E-mail Abstract Author Session Search Abstracts Program


Session 59 Poster Presentations
Viral Genetic Diversity
Session Day and Time: Thursday 1:30 - 3:30 pm
Room: Hall A


499
Compartment-specific Patterns Associated with CSF-derived V3 Sequences
Benjamin Good1, Satish Pillai*2, Jacques Corbeil2, Joseph Wong2
1Veterans Med Res Fndn, San Diego, CA and 2Univ of California at San Diego

Background: It has been hypothesized that the selective environment within the CNS compartment differs from that of peripheral tissues. Therefore, it is expected that virus replicating within the CNS should develop distinct genotypic and phenotypic characteristics from peripheral virus. V3 genotype is likely to differ, based on the observation that the predominant target cell type within each compartment is distinct. We applied a battery of machine learning techniques to discriminate between CSF- and plasma-derived V3 amino acid sequences.

Methods: All 188 CSF V3 sequences were down-loaded from the Los Alamos HIV Sequence Database. A matching set of 188 plasma-derived V3 sequences were randomly chosen from the same database. The entire sequence set was aligned using ClustalW. A subset of algorithms within the Weka (Waikato Environment for Knowledge Analysis) machine learning suite was implemented to classify V3 amino acid sequences based on their compartment of origin. Ten (10)-fold cross-validation was used to assess the accuracy of all tested classifiers.

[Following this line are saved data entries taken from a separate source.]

(* ===== verification/VirtioDiskTheorems.v ===== *)
(** * The disk driver: proofs and properties *)
From S2P Require Import Prelude Virtq VirtioDisk.

(** ** Allocating and freeing descriptors *)

Lemma disk_rd_bind {A B} (f : disk -> gmap Z A) i x d (K : A -> dk B) :
  f d !! i = Some x -> bind (rd f i) K d = K x d.
Proof. intros H. unfold bind, rd. by rewrite H. Qed.

(** [l] are the descriptors in use. *)
Definition in_use (d : disk) (l : list Z) : Prop :=
  forall i, 0 <= i < NUM -> free d !! i = Some (bool_decide (~ (i ∈ l))).

(** Everything but the free flags and the descriptors not in [l]. *)
Definition keeps (l : list Z) (d d' : disk) : Prop :=
  info d' = info d /\ ops d' = ops d /\ avail_ring d' = avail_ring d /\ avail_idx d' = avail_idx d /\
  used_ring d' = used_ring d /\ dev_used_idx d' = dev_used_idx d /\ used_idx d' = used_idx d /\
  bdisk d' = bdisk d /\ bblockno d' = bblockno d /\
  (forall i, i ∈ l -> desc d' !! i = desc d !! i) /\
  (forall i, is_Some (desc d !! i) -> is_Some (desc d' !! i)).

Lemma keeps_refl l d : keeps l d d.
Proof. unfold keeps. by split_and!. Qed.

Lemma keeps_trans l d1 d2 d3 : keeps l d1 d2 -> keeps l d2 d3 -> keeps l d1 d3.
Proof.
  unfold keeps. intros (? & ? & ? & ? & ? & ? & ? & ? & ? & Ha & Hb) (? & ? & ? & ? & ? & ? & ? & ? & ? & Hc & Hd).
  split_and!; try congruence; [|by auto]. intros i Hi. by rewrite Hc, Ha.
Qed.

Results: The support vector machine constituted the best overall classifier, categorizing V3 sequences based on their compartment of origin with 90.6% accuracy. A decision tree inducer achieved an accuracy of 89.6% in 10-fold cross-validation and revealed a complex sequence signature associated with compartmentalization.

Conclusions: The performance of these classifiers suggests that there is a strong compartment-specific sequence signature. Unlike signatures associated with other phenotypes, e.g., primary drug resistance and coreceptor usage, the underlying pattern was complex and comprised many positions across the V3 sequence. The discovery of compartment-specific genotypic characteristics may prove invaluable in tracking evolutionary patterns during HIV-1 infection. In addition, the deciphering of these patterns by the support vector machine and decision tree inducer speak to the efficacy of a machine learning approach to sequence-based classification.